Amusement slapped oddly against Marcus’s ribs. Evan would have loved a mystery and a dead body, and the chance to ruffle the calm waters of Fisher’s Cove. “We had a set of six toy soldiers. After Evan-“ He stopped, all traces of humor fleeing. “I could only find five.”

And dammit, he’d searched high and low under those church steps.

“Ah, I remember.” Moira’s smile tinged with sadness. “Your mother let you play with them in secret, against her better judgment. They made you happy.”

Nothing had made him happy-but they’d helped him to forget for a while. Given him somewhere else to look while the light in Mom’s eyes had slowly gone out.

He’d barely been out of boyhood when his parents moved to Florida, land of sunshine and golf tees.

“They were wrong, you know.” Moira reached for his hand, her grip strong and sure.

Mind barriers had never kept her out. Marcus shrugged, the ache old and dulled by time. “They wanted to forget.” Easier to do away from the gray mists.

His aunt’s eyes snapped. “They lost one son. They chose to let go of the other.”

And for all the days he’d hated her for it, she’d never been willing to do the same. He met her gaze, for once wanting her to know what she meant to him. “I wasn’t easy on any of you.”

“No, you weren’t.” Moira’s fingers touched his cheek, whisper soft-and then her eyes began to dance. “And for penance, you can drink the concoction young Lizzie carries up the stairs.”

Blasted healers and their witch brews. “I should have made a run for it while I had the chance.” If his legs hadn’t still felt like a close cousin to spaghetti, he’d have been long gone.

“You’ve never been quite fast enough.” His aunt’s grin blossomed as footsteps reached the top of the stairs. “Drink it all up, and I might bring you a nice bit of tea with whiskey.”

“I’m not a small boy who needs bribing.”

“No.
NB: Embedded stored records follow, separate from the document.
Lemma decision_authorised s0 tr s x p :
  executions_sound (wf_executions s0) -> workflow_history dp text_le requests s0 tr s -> p ∈ run_decisions x tr -> authorised s x p.
Proof.
  intros Hs H Hp. destruct p as [j e]. apply filter_elem in Hp as [Hin Hd]. cbn in Hd.
  destruct (decision_made _ _ _ _ _ H Hin) as (q & pre & Hq & Hg & Hpre).
  unfold decides_run in Hd. destruct e as [c a]. destruct c; try done. cbn in Hd.
  destruct q; try done. destruct Hg as (-> & _ & held & Hh & Hid & Ht & _ & Hp).
  destruct (order_known _ _ _ (history_in_order _ _ _ Hs H) j _ held (Hpre _ Hh) eq_refl) as (r & Hr & [F _]).
  destruct (order_read _ _ _ (history_in_order _ _ _ Hs H) j _ (Hpre _ Hh) held eq_refl) as [Ei Et].
  assert (v0 <> verb_cancel /\ dc_executionId i = x) as [Hv Ex].
  { destruct v0; apply andb_true_iff in Hd as [Hd _]; try done; (split; [done|by apply String.eqb_eq]). }
  assert (executionId = x) as -> by congruence.
  exists v0, auth, tokenId, r. unfold execution_id, execution_tenant, execution_action in *. rewrite F.
  split_and!; done.
Qed.

(** A thread never submits more than it has claimed. *)
Lemma thread_balanced s0 tr s i x :
  workflow_history dp text_le requests s0 tr s ->
  (tally (submits x) (calls_of i tr) <= tally (claims_gated x) (calls_of i tr))%nat.
Proof.
  intros [ps Hrun]. pose proof (pool_guarded (wf_answers text_le) law_abiding s0 _ tr s ps serve_all_law_abiding Hrun) as Hg.
  clear Hrun. induction tr as [|[j e] tr IH] using rev_ind; [done|].
  rewrite calls_of_app. cbn. destruct (decide (i = j)) as [<-|Hne]; cbn.
  - destruct (Hg tr i e [] eq_refl) as [[H _]|[_ H]]; apply H.
  - rewrite app_nil_r. apply IH. intros pre j' e' post ->. apply (Hg pre j' e' (post ++ [(j, e)])). by rewrite <- app_assoc.
Qed.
You’re a man who needs his strength. You’ve a message to consider.”

His brain was less wobbly now. The dead didn’t speak-and they didn’t talk to escaped infomercial actresses. Someone had simply gotten lucky.

He didn’t have to look to feel Moira’s eyes piercing his head-she’d always been able to do that, too. And her Irish was back to full strength. “Sometimes messages come in strange packages. It doesn’t make their contents any less important.”

She had a special talent for making him feel like a small boy again-and a badly behaved one. “You think Evan reached across forty years to help me find a toy soldier?”

“No.” Her voice was drizzled with the sense of humor that was one of her greatest gifts. “But you could start there.”